Tonton a toujours eu plusieurs activités à côté, ce qui nous permet de garder le même train de vie.
Demain, je fête mes 28 ans. Je sais déjà qu’il y aura une fête. Tata adore nous organiser des anniversaires.
Côté amour, je n’ai pas bougé. Toujours femme seule avec Jésus.
La journée passe à une vitesse folle. J’ai simplement hâte de retrouver mon Yoan.
— Mama ! (crie mon fils en me voyant.

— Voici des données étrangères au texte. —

(** A round that does not read MAIL FROM leaves the sender as it is, and
    one that does not read RCPT TO the recipient: a completed DATA
    transaction does not reset the envelope, so that a later DATA in the
    same session is sent with the old envelope again. *)
Theorem envelope_survives_other_commands (s : Session) (raw rest : string) :
  ReadString (rx (conn s)) = Some (raw, rest) ->
  (commandKind (TrimSpace raw) <> MAIL_FROM ->
   after (fun s' => from s' = from s) (iteration s))
  /\ (commandKind (TrimSpace raw) <> RCPT_TO ->
      after (fun s' => to s' = to s) (iteration s)).
Proof.
  intros Hread.
  assert (forall P : Session -> Prop,
            (forall s1 c, P s1 -> P (set_conn s1 c)) ->
            (forall s1 e, P s1 -> P (record s1 e)) ->
            forall s1, P s1 -> after P (handleData s1)) as Hdata.
  { intros P Hc Hr s1 H1. unfold handleData.
    destruct (collectMailData (rx (conn s1))) as [mailData rest1].
    destruct (String.eqb mailData "");
      [apply after_reply; [intros c; by do 2 apply Hc | auto]|].
    destruct (parseMailData _ _ _ _ mailData) as [msg|err];
      [|apply after_reply; [intros c; by do 2 apply Hc | auto]].
    destruct (callBackFn _ _); (apply after_reply_ignore; [|auto]);
      intros c; apply Hc; apply Hr; by apply Hc. }
  assert (forall P : Session -> Prop,
            (forall s1 c, P s1 -> P (set_conn s1 c)) ->
            (forall s1 e, P s1 -> P (record s1 e)) ->
            (commandKind (TrimSpace raw) = MAIL_FROM ->
             forall s1 a, P s1 -> P (set_from s1 a)) ->
            (commandKind (TrimSpace raw) = RCPT_TO ->
             forall s1 a, P s1 -> P (set_to s1 a)) ->
            P s -> after P (iteration s)) as Hround.
  { intros P Hc Hr Hm Ht Hs. unfold iteration. rewrite Hread.
    assert (P (record (set_conn s (set_rx (conn s) rest))
                 (EvCommand (TrimSpace raw)))) as H1 by (by apply Hr, Hc).
    destruct (commandKind (TrimSpace raw)) eqn:Hk.
    - by apply Hc.
    - specialize (Hm eq_refl).
      destruct (parseAddress (TrimSpace raw)) as [a [e|]];
        (apply after_reply; [intros c; by apply Hc, Hm | auto]).
    - specialize (Ht eq_refl).
      destruct (parseAddress (TrimSpace raw)) as [a [e|]];
        [apply after_reply | apply after_reply_ignore];
        (try by auto); intros c; by apply Hc, Ht.
    - apply after_writeOrReturn; [intros c; by apply Hc|]. intros c.
      apply after_flushOrReturn; [intros c'; by do 2 apply Hc|]. intros c'.
      apply Hdata; try done. by do 2 apply Hc.
    - apply after_reply; [intros c; by apply Hc | auto].
    - apply after_reply_ignore; [intros c; by apply Hc | auto].
    - done.
    - apply after_reply_ignore; [intros c; by apply Hc | auto]. }
  split; intros Hk; apply Hround; try done.
Qed.

End SessionEdges.

Lemma address_without_colon_ends_session_witness :
  exists s',
    iteration Ref.EqualFold Ref.ParseMediaType Ref.NewReader Ref.callBackFn
      Ref.order
      (sessionAt (crlfLines ["MAIL FROM <a@example.com>"; "NOOP"]) "" "")
    = Return s' None
    /\ (forall n,
          commandLoop Ref.EqualFold Ref.ParseMediaType Ref.NewReader
            Ref.callBackFn Ref.order (S n)
            (sessionAt (crlfLines ["MAIL FROM <a@example.com>"; "NOOP"]) "" "")
          = Some (s', None))
    /\ rx (conn s') = crlfLines ["NOOP"]
    /\ history s' = [] ++ [EvCommand "MAIL FROM <a@example.com>"]
    /\ tx (conn s') = [] ++ ["550 Error: invalid RCPT TO syntax" +:+ CRLF].
Proof.
  apply (address_without_colon_ends_session Ref.EqualFold Ref.ParseMediaType
           Ref.NewReader Ref.callBackFn Ref.order
           (sessionAt (crlfLines ["MAIL FROM <a@example.com>"; "NOOP"]) "" "")
           ("MAIL FROM <a@example.com>" +:+ CRLF) (crlfLines ["NOOP"])).
  - done.
  - reflexivity.
  - left. reflexivity.
  - reflexivity.
Defined.

(** A second transaction in a session whose envelope is set. *)
Definition secondTransaction : Session :=
  sessionAt (crlfLines (["DATA"] ++ simpleMessage ++ ["."]))
    "from@example.com" "to@example.com".

Lemma envelope_survives_other_commands_witness :
  (commandKind (TrimSpace ("DATA" +:+ CRLF)) <> MAIL_FROM ->
   after (fun s' => from s' = from secondTransaction)
     (iteration Ref.EqualFold Ref.ParseMediaType Ref.NewReader Ref.callBackFn
        Ref.order secondTransaction))
  /\ (commandKind (TrimSpace ("DATA" +:+ CRLF)) <> RCPT_TO ->
      after (fun s' => to s' = to secondTransaction)
        (iteration Ref.EqualFold Ref.ParseMediaType Ref.NewReader
           Ref.callBackFn Ref.order secondTransaction)).
Proof.
  apply (envelope_survives_other_commands Ref.EqualFold Ref.ParseMediaType
           Ref.NewReader Ref.callBackFn Ref.order secondTransaction
           ("DATA" +:+ CRLF) (crlfLines (simpleMessage ++ ["."]))).
  reflexivity.
Defined.

Example second_transaction_keeps_envelope :
  exists s',
    iteration Ref.EqualFold Ref.ParseMediaType Ref.NewReader Ref.callBackFn
      Ref.order secondTransaction = Continue s'
    /\ from s' = "from@example.com" /\ to s' = "to@example.com"
    /\ dispatched (history s')
       = [mkMailMessage "from@example.com" "to@example.com" "test subject"
            "test body" ""].
Proof. eexists. split; [by vm_compute | done]. Qed.

Lemma data_without_message_ends_session_witness :
  exists s',
    iteration Ref.EqualFold Ref.ParseMediaType Ref.NewReader Ref.callBackFn
      Ref.order (sessionAt (crlfLines ["DATA"; " "; "."; "NOOP"]) "a" "b")
    = Return s' None
    /\ dispatched (history s') = dispatched []
    /\ tx (conn s')
       = [] ++ [startMailInput; "550 Error reading mail data" +:+ CRLF].
Proof.
  apply (proj2 (proj2
           (data_without_message_ends_session Ref.EqualFold
              Ref.ParseMediaType Ref.NewReader Ref.callBackFn Ref.order))
           (sessionAt (crlfLines ["DATA"; " "; "."; "NOOP"]) "a" "b")
           ("DATA" +:+ CRLF) (crlfLines [" "; "."; "NOOP"])
           (crlfLines ["NOOP"])).
  - done.
  - reflexivity.
  - reflexivity.
  - reflexivity.
Defined.

(* ===================================================================== *)
(** ** How a session ends                                                *)
(* ===================================================================== *)

(** The writer holds no reply that is still to be flushed: its buffer is
    empty unless a write has failed, after which no write goes through. *)
Definition flushed (c : Conn) : Prop := werr c = None -> wbuf c = "".

(** The replies after which [handleConnection] returns without error. *)
Definition closing (msg : string) : Prop :=
  msg = "221 Bye" +:+ CRLF \/ HasPrefix msg "550 Error" = true.

(** A round keeps the writer flushed, and when it leaves
    [handleConnection] without error, the last chunk that reached the
    client is a closing reply. *)
Definition endsWell (o : Outcome) : Prop :=
  match o with
  | Continue s' => flushed (conn s')
  | Return s' None =>
      exists msg, last (tx (conn s')) = Some msg /\ closing msg
  | Return s' (Some _) => True
  end.

Lemma reply_endsWell (s : Session) (msg wrap : string)
    (k : Session -> Outcome) :
  flushed (conn s) -> msg <> "" ->
  (forall c', werr c' = None -> wbuf c' = "" ->
              tx c' = tx (conn s) ++ [msg] -> rx c' = rx (conn s) ->
              endsWell (k (set_conn s c'))) ->
  endsWell (writeOrReturn s msg wrap (fun s => flushOrReturn s k)).
Proof.
  intros Hf Hm Hk. unfold writeOrReturn, WriteString.
  destruct (werr (conn s)) as [e|] eqn:He; [done|].
  rewrite (Hf He). unfold flushOrReturn, Flush. cbn.
  destruct (String.eqb_spec msg ""); [done|].
  destruct (wquota (conn s)) as [[|q]|]; [done| |]; by apply Hk.
Qed.

Lemma reply_ignore_endsWell (s : Session) (msg : string)
    (k : Session -> Outcome) :
  flushed (conn s) -> msg <> "" ->
  (forall c', werr c' = None -> wbuf c' = "" ->
              tx c' = tx (conn s) ++ [msg] -> rx c' = rx (conn s) ->
              endsWell (k (set_conn s c'))) ->
  endsWell (flushOrReturn (writeIgnore s msg) k).
Proof.
  intros Hf Hm Hk. unfold writeIgnore, WriteString.
  destruct (werr (conn s)) as [e|] eqn:He.
  - unfold flushOrReturn, Flush. cbn. by rewrite He.
  - rewrite (Hf He). unfold flushOrReturn, Flush. cbn.
    destruct (String.eqb_spec msg ""); [done|].
    destruct (wquota (conn s)) as [[|q]|]; [done| |]; by apply Hk.
Qed.

Lemma endsWell_returnNil (s : Session) (c' : Conn) (msg : string) :
  tx c' = tx (conn s) ++ [msg] -> closing msg ->
  endsWell (returnNil (set_conn s c')).
Proof. intros Htx Hc. exists msg. cbn. by rewrite Htx, last_snoc. Qed.

Lemma endsWell_Continue (s : Session) (c' : Conn) :
  werr c' = None -> wbuf c' = "" -> endsWell (Continue (set_conn s c')).
Proof. by intros He Hb _. Qed.

Lemma handleEHLO_flushed (c : Conn) : flushed (handleEHLO c).
Proof.
  destruct c as [r re d b [e|] q wf t cl]; [by intros He|].
  unfold handleEHLO, WriteString, Flush, flushed. cbn.
  match goal with
  | |- context [String.eqb ?x ""] => destruct (String.eqb x "") eqn:E
  end.
  - apply String.eqb_eq in E. by destruct b.
  - by destruct q as [[|q]|].
Qed.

Il descend des genoux de sa grand-mère pour venir vers moi.)
— C’est le bébé de qui, ça ?
— Ye mama ! (répond-il en souriant de ses petites dents.)
— Ça va, chéri ?
(Il hoche la tête en souriant, la main sur le visage.)
— Coucou, maman Jeanne.
— Coucou ma chérie. Ta journée s’est bien passée ?
— Oui, ça a été. Vous êtes rentrés tôt aujourd’hui, hein.
— Ton oncle a été capricieux. On n’a même pas fini les préparatifs de la fête. Je pense que ce sera mieux de fêter ce week-end, vu que demain on est mardi. Qu’en dis-tu ?
— C’est une belle idée.
— Bonsoir maman ! / Bonsoir Yaya !
— Bonsoir mon fils / Bonsoir Jon !
— C’est le champion de qui, ça ?
— Ton ton ! (sourit Yoan à son oncle.)
Yoan, c’est le bébé de tout le monde ici.
Je n’ai pas eu à souffrir à sa naissance. Il y avait toujours des mains pour le porter, sauf quand tout le monde sortait.
Quand il a eu 5 mois, j’ai commencé à chercher du travail. Il restait avec maman Jeanne. Comme elle passe ses journées au magasin, c’est là-bas qu’ils allaient — et c’est encore le cas aujourd’hui.
Mes parents sont venus nous voir deux fois.
Je suis en paix avec moi-même. Et c’est l’essentiel.
Même si… j’aurais voulu que mon fils connaisse l’amour de son père.
Mais ce n’est qu’une clé perdue.
Le samedi, comme convenu, on a fait la fête à la maison.
J’ai invité quelques collègues. Entourée de ma famille, ce fut une réussite.